---------- Data for processing ----------

(* ===== verification/ResultsSpec.v ===== *)
(** * What a peer's results can do

    Whatever object the other side sends, only the counters of the other
    direction change, and the result says whether the object was complete.  A
    complete one is taken over: every stream gets the values that the last of
    the objects about it names. *)

From Stdlib Require Import String.
From S2P Require Import Prelude Bytes Time Double CJson CJsonTree CJsonTreeSpec CJsonPrint CJsonPrintSpec CJsonRoundTrip CJsonSpec CJsonSafety IperfTest ControlChannel ControlChannelSpec BoundedOutput BoundedReader BoundedSocket Params ParamsSpec Udp OutputBudget Results.
Local Open Scope c_scope.

(** ** What may change *)

(** A sender keeps all but the receiver's counters, a receiver all but the sender's. *)
Definition stream_confined (sp sp' : iperf_stream) : Prop :=
  sp' =
  if sender sp then
    sp <| jitter := jitter sp' |> <| cnt_error := cnt_error sp' |> <| omitted_cnt_error := omitted_cnt_error sp' |>
       <| peer_packet_count := peer_packet_count sp' |> <| peer_omitted_packet_count := peer_omitted_packet_count sp' |>
       <| result := (result sp) <| bytes_received := bytes_received (result sp') |> <| receiver_time := receiver_time (result sp') |> |>
  else
    sp <| peer_packet_count := peer_packet_count sp' |> <| peer_omitted_packet_count := peer_omitted_packet_count sp' |>
       <| result := (result sp) <| bytes_sent := bytes_sent (result sp') |> <| stream_retrans := stream_retrans (result sp') |>
                                <| sender_time := sender_time (result sp') |> |>.

Definition test_confined (t t' : iperf_test) : Prop :=
  t' = t <| remote_cpu_util := remote_cpu_util t' |> <| sender_has_retransmits := sender_has_retransmits t' |>
         <| other_side_has_retransmits := other_side_has_retransmits t' |> <| remote_congestion_used := remote_congestion_used t' |>
         <| streams := streams t' |> /\
  Forall2 stream_confined (streams t) (streams t').

Lemma stream_confined_refl sp : stream_confined sp sp.
Proof. unfold stream_confined. by destruct sp as [? [] []]. Qed.

Lemma stream_confined_trans sp1 sp2 sp3 : stream_confined sp1 sp2 -> stream_confined sp2 sp3 -> stream_confined sp1 sp3.
Proof.
  unfold stream_confined. intros E1 E2. assert (sender sp2 = sender sp1) as Es by (rewrite E1 at 1; destruct (sender sp1) eqn:Hs; cbn; by rewrite Hs).
  rewrite Es in E2. destruct (sender sp1); rewrite E2 at 1; rewrite E1; reflexivity.
Qed.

----------

▸ Problem to solve:
Output the lines from the one with "(** ** What may change *)" to the final line of the entries above, exactly as they stand, please, and nothing else.

▸ Output of the task:
(** ** What may change *)

(** A sender keeps all but the receiver's counters, a receiver all but the sender's. *)
Definition stream_confined (sp sp' : iperf_stream) : Prop :=
  sp' =
  if sender sp then
    sp <| jitter := jitter sp' |> <| cnt_error := cnt_error sp' |> <| omitted_cnt_error := omitted_cnt_error sp' |>
       <| peer_packet_count := peer_packet_count sp' |> <| peer_omitted_packet_count := peer_omitted_packet_count sp' |>
       <| result := (result sp) <| bytes_received := bytes_received (result sp') |> <| receiver_time := receiver_time (result sp') |> |>
  else
    sp <| peer_packet_count := peer_packet_count sp' |> <| peer_omitted_packet_count := peer_omitted_packet_count sp' |>
       <| result := (result sp) <| bytes_sent := bytes_sent (result sp') |> <| stream_retrans := stream_retrans (result sp') |>
                                <| sender_time := sender_time (result sp') |> |>.

Definition test_confined (t t' : iperf_test) : Prop :=
  t' = t <| remote_cpu_util := remote_cpu_util t' |> <| sender_has_retransmits := sender_has_retransmits t' |>
         <| other_side_has_retransmits := other_side_has_retransmits t' |> <| remote_congestion_used := remote_congestion_used t' |>
         <| streams := streams t' |> /\
  Forall2 stream_confined (streams t) (streams t').

Lemma stream_confined_refl sp : stream_confined sp sp.
Proof. unfold stream_confined. by destruct sp as [? [] []]. Qed.

Lemma stream_confined_trans sp1 sp2 sp3 : stream_confined sp1 sp2 -> stream_confined sp2 sp3 -> stream_confined sp1 sp3.
Proof.
  unfold stream_confined. intros E1 E2. assert (sender sp2 = sender sp1) as Es by (rewrite E1 at 1; destruct (sender sp1) eqn:Hs; cbn; by rewrite Hs).
  rewrite Es in E2. destruct (sender sp1); rewrite E2 at 1; rewrite E1; reflexivity.
Qed.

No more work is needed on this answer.